Goal of the exercise:
Your task is to count the lines of the records that contain "assert". Answer with the number and nothing else.

Supplied material:

=== Section Start ===

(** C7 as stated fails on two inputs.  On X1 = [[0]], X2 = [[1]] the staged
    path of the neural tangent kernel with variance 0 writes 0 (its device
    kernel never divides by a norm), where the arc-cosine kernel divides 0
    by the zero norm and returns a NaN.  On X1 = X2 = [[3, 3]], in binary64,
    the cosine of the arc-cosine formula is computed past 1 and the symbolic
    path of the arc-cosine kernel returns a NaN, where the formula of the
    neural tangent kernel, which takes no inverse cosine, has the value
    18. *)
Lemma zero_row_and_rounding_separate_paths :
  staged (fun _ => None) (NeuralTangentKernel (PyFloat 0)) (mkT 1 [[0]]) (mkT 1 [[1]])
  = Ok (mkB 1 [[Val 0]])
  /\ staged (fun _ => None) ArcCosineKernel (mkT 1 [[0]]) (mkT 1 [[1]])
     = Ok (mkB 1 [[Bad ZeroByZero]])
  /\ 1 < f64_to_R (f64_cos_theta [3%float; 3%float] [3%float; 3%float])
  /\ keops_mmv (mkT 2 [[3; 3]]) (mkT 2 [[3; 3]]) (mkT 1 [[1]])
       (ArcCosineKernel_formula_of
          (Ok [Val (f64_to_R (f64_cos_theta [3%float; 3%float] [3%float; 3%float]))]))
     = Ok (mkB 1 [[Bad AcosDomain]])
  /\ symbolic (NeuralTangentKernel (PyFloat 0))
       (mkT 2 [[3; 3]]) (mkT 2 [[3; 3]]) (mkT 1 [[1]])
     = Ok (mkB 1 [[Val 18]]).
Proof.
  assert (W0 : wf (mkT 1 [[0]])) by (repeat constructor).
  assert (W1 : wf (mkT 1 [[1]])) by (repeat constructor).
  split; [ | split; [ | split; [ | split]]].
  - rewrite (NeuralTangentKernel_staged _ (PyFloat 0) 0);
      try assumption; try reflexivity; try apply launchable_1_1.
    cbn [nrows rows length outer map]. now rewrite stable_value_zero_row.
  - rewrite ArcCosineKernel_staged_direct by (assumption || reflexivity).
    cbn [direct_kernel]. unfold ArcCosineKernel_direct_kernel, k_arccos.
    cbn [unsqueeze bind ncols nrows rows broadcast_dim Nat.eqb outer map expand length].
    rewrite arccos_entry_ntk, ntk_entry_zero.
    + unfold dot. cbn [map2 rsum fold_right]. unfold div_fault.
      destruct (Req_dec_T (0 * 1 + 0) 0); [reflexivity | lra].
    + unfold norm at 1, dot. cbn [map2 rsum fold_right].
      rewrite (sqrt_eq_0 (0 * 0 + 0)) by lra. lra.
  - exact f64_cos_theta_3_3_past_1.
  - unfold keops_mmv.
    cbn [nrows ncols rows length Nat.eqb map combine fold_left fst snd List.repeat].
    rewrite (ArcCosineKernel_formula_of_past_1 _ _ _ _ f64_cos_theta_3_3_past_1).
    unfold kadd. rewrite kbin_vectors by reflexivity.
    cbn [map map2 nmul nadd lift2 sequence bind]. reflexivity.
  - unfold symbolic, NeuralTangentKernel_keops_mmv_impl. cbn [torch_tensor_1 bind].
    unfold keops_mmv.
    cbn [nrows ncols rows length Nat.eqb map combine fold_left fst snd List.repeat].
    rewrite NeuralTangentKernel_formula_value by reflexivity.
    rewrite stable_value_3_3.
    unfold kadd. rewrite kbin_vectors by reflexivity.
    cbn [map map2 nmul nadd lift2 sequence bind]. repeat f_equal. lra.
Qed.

=== Section End ===

Your solution:
2